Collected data
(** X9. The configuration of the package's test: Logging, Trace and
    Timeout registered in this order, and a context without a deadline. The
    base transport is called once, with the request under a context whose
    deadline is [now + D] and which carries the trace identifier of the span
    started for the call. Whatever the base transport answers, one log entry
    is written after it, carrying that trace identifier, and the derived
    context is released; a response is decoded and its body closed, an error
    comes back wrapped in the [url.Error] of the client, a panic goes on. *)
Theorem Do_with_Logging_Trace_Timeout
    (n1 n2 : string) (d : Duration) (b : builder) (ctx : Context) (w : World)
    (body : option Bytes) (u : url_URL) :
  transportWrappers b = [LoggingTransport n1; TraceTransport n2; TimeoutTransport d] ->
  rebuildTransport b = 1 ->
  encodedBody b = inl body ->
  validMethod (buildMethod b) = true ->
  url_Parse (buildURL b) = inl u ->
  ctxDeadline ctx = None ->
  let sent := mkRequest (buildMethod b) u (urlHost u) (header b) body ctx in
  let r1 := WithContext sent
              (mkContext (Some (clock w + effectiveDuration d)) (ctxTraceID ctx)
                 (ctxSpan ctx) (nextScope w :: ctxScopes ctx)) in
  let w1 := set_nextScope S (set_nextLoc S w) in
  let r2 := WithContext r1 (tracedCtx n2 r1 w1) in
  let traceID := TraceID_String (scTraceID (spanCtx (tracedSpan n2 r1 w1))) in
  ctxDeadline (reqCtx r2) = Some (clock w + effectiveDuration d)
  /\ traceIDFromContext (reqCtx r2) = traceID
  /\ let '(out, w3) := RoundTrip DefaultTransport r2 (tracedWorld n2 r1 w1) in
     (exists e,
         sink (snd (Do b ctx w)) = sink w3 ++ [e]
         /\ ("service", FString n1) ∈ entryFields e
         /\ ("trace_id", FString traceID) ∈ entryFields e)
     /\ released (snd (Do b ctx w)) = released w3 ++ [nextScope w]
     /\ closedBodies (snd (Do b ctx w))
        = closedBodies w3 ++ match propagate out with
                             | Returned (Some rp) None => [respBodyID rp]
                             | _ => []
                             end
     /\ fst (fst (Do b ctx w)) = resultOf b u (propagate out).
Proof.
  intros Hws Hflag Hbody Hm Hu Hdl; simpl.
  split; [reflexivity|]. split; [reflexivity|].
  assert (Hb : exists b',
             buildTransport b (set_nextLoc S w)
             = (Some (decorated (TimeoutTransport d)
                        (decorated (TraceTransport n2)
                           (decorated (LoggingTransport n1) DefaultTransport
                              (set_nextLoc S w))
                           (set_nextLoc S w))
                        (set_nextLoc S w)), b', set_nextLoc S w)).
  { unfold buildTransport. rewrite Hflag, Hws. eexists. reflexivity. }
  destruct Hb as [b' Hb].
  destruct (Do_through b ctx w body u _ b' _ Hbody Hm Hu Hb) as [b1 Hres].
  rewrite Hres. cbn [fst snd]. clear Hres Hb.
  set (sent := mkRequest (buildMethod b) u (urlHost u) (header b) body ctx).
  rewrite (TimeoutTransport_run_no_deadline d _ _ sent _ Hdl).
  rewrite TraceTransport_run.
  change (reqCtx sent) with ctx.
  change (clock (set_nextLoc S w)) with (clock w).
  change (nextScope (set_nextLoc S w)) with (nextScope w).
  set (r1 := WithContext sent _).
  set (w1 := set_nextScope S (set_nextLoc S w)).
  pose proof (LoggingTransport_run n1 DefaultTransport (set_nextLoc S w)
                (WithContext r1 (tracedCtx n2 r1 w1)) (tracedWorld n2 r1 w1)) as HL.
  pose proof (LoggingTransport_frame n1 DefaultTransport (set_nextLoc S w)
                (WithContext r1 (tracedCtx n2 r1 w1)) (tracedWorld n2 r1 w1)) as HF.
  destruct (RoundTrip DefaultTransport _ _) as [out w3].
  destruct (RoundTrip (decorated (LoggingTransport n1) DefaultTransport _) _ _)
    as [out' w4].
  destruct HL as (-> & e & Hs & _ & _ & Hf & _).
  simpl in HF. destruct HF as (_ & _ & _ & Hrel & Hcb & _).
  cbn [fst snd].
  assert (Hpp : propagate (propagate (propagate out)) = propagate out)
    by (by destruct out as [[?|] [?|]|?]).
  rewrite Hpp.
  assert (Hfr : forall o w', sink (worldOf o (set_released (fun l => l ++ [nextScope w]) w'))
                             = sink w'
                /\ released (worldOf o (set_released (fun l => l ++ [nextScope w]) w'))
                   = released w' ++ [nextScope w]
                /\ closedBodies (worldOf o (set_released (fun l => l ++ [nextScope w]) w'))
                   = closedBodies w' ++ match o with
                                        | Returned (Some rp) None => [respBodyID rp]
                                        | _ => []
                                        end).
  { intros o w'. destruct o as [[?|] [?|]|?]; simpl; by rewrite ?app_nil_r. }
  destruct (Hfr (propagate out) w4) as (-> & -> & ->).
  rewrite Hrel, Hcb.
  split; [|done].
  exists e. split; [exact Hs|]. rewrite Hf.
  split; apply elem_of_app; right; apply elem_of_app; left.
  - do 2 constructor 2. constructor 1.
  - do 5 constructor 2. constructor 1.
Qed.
--
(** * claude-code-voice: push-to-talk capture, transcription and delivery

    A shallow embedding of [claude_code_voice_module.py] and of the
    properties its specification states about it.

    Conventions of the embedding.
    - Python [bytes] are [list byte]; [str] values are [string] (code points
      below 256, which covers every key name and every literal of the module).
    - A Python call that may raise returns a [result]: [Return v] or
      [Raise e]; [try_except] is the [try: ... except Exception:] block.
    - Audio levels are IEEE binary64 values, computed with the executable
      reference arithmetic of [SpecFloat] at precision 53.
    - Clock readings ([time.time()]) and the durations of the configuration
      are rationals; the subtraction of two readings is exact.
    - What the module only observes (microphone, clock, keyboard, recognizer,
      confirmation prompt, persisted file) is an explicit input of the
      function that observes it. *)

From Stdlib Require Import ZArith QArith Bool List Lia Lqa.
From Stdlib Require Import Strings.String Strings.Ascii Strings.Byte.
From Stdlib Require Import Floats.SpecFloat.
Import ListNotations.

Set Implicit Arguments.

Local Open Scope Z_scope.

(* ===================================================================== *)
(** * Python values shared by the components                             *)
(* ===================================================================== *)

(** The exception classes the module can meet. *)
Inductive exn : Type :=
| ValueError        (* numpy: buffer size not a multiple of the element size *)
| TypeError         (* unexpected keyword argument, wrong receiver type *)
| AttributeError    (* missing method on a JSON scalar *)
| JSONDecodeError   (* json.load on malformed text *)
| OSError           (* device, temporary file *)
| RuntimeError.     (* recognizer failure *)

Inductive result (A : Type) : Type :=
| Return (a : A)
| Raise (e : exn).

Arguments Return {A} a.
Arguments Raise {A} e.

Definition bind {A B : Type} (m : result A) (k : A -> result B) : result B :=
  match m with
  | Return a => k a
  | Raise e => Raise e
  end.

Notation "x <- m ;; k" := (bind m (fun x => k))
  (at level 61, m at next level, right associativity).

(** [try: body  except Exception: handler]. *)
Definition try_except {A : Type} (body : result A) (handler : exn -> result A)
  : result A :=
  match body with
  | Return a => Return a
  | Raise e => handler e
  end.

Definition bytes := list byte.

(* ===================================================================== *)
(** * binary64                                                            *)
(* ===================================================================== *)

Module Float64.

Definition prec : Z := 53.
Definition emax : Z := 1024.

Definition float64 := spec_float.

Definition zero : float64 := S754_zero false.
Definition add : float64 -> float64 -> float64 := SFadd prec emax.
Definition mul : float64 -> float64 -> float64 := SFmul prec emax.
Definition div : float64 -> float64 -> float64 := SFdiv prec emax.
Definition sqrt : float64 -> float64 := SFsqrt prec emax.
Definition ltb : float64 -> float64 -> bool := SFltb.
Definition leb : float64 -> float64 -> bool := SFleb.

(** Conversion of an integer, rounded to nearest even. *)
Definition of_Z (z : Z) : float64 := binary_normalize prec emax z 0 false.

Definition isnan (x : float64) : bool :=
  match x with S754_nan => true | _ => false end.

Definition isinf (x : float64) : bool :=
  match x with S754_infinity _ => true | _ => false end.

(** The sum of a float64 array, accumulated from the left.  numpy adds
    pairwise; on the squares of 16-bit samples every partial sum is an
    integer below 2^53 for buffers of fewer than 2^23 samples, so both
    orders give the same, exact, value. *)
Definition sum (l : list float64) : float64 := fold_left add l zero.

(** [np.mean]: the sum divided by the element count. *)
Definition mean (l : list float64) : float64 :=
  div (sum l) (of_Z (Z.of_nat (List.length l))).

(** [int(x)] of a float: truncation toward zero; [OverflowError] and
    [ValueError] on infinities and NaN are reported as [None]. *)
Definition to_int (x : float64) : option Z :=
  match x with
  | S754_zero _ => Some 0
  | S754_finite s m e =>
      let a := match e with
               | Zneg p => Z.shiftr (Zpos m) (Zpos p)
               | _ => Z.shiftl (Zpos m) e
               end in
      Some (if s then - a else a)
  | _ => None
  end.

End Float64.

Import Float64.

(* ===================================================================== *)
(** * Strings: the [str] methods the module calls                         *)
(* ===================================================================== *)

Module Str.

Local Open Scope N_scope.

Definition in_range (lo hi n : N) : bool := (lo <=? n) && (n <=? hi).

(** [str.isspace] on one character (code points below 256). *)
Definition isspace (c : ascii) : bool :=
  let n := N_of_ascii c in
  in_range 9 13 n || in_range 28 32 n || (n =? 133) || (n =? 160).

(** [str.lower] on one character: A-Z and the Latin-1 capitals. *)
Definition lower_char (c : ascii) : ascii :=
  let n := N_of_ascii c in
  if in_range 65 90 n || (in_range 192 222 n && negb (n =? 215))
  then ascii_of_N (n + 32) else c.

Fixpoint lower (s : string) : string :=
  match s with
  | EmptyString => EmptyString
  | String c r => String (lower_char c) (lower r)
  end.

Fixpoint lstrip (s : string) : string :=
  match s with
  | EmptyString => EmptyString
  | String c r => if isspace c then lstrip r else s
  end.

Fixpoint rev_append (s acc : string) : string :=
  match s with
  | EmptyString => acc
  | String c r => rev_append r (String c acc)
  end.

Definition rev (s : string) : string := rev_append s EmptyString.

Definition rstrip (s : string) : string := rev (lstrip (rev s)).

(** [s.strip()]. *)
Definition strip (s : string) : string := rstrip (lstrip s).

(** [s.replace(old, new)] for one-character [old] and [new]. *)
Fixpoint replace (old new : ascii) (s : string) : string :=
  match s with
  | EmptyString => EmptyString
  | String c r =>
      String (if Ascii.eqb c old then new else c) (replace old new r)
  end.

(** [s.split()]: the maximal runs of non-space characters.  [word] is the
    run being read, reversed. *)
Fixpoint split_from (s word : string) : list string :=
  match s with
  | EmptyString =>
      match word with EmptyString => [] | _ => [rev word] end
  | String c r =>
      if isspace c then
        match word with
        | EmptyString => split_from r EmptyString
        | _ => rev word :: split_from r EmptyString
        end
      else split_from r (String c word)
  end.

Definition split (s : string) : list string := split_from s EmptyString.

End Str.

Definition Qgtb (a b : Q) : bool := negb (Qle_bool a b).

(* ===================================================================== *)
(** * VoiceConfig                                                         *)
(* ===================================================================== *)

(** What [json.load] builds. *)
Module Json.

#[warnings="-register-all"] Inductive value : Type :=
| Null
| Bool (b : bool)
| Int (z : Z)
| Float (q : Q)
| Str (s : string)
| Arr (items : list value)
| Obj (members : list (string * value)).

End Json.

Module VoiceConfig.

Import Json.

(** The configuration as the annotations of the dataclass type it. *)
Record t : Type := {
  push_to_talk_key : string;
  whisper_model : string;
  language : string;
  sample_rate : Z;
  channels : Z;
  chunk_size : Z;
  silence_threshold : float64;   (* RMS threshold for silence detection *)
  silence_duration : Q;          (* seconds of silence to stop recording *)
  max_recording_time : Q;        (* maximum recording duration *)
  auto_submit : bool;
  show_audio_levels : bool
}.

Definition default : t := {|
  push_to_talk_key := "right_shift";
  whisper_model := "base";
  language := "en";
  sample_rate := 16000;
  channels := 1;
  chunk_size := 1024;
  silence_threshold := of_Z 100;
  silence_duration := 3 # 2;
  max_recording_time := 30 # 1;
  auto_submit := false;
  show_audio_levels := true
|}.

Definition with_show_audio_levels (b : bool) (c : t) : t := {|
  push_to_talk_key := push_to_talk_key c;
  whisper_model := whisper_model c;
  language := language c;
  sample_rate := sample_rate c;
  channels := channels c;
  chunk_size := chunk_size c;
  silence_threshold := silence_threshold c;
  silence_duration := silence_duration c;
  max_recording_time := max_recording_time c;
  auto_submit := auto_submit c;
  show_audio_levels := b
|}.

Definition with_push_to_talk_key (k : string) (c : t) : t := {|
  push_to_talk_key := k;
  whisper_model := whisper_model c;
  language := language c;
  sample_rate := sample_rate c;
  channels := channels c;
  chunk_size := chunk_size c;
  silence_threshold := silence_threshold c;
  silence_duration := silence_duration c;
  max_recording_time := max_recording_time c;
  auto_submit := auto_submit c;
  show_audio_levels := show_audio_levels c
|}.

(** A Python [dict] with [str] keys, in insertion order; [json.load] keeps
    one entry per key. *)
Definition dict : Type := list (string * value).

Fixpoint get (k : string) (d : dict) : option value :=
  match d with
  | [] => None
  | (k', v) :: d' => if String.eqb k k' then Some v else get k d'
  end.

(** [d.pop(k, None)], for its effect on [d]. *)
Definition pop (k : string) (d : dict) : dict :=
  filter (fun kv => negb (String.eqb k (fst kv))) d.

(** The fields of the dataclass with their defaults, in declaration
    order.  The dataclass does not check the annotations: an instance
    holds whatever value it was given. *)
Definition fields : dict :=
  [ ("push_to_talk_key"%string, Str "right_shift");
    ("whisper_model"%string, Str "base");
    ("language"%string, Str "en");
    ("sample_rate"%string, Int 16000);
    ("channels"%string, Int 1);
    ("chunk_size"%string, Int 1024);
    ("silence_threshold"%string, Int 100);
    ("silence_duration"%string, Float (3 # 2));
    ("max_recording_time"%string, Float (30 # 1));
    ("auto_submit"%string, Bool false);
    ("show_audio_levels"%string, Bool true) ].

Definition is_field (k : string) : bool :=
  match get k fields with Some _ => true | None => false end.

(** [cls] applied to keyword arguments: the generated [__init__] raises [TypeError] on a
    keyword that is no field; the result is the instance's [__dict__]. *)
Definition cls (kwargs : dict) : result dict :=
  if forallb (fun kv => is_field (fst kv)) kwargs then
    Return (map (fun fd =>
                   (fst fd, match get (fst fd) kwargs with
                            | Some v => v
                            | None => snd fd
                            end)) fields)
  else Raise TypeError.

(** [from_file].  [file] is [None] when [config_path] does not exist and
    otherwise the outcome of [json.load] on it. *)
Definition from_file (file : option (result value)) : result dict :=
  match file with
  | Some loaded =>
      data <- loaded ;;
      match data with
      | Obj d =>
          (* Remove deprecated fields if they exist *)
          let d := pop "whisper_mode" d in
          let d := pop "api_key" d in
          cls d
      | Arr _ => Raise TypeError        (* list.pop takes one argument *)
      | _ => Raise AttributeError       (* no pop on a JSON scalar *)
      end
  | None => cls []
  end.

● **Assignment**:
Beginning with the line that has "rewrite Hpp." and ending with the line that has "- do 5 constructor 2. constructor 1.", set down the lines above exactly and include no others.

● **Answer box**:
  rewrite Hpp.
  assert (Hfr : forall o w', sink (worldOf o (set_released (fun l => l ++ [nextScope w]) w'))
                             = sink w'
                /\ released (worldOf o (set_released (fun l => l ++ [nextScope w]) w'))
                   = released w' ++ [nextScope w]
                /\ closedBodies (worldOf o (set_released (fun l => l ++ [nextScope w]) w'))
                   = closedBodies w' ++ match o with
                                        | Returned (Some rp) None => [respBodyID rp]
                                        | _ => []
                                        end).
  { intros o w'. destruct o as [[?|] [?|]|?]; simpl; by rewrite ?app_nil_r. }
  destruct (Hfr (propagate out) w4) as (-> & -> & ->).
  rewrite Hrel, Hcb.
  split; [|done].
  exists e. split; [exact Hs|]. rewrite Hf.
  split; apply elem_of_app; right; apply elem_of_app; left.
  - do 2 constructor 2. constructor 1.
  - do 5 constructor 2. constructor 1.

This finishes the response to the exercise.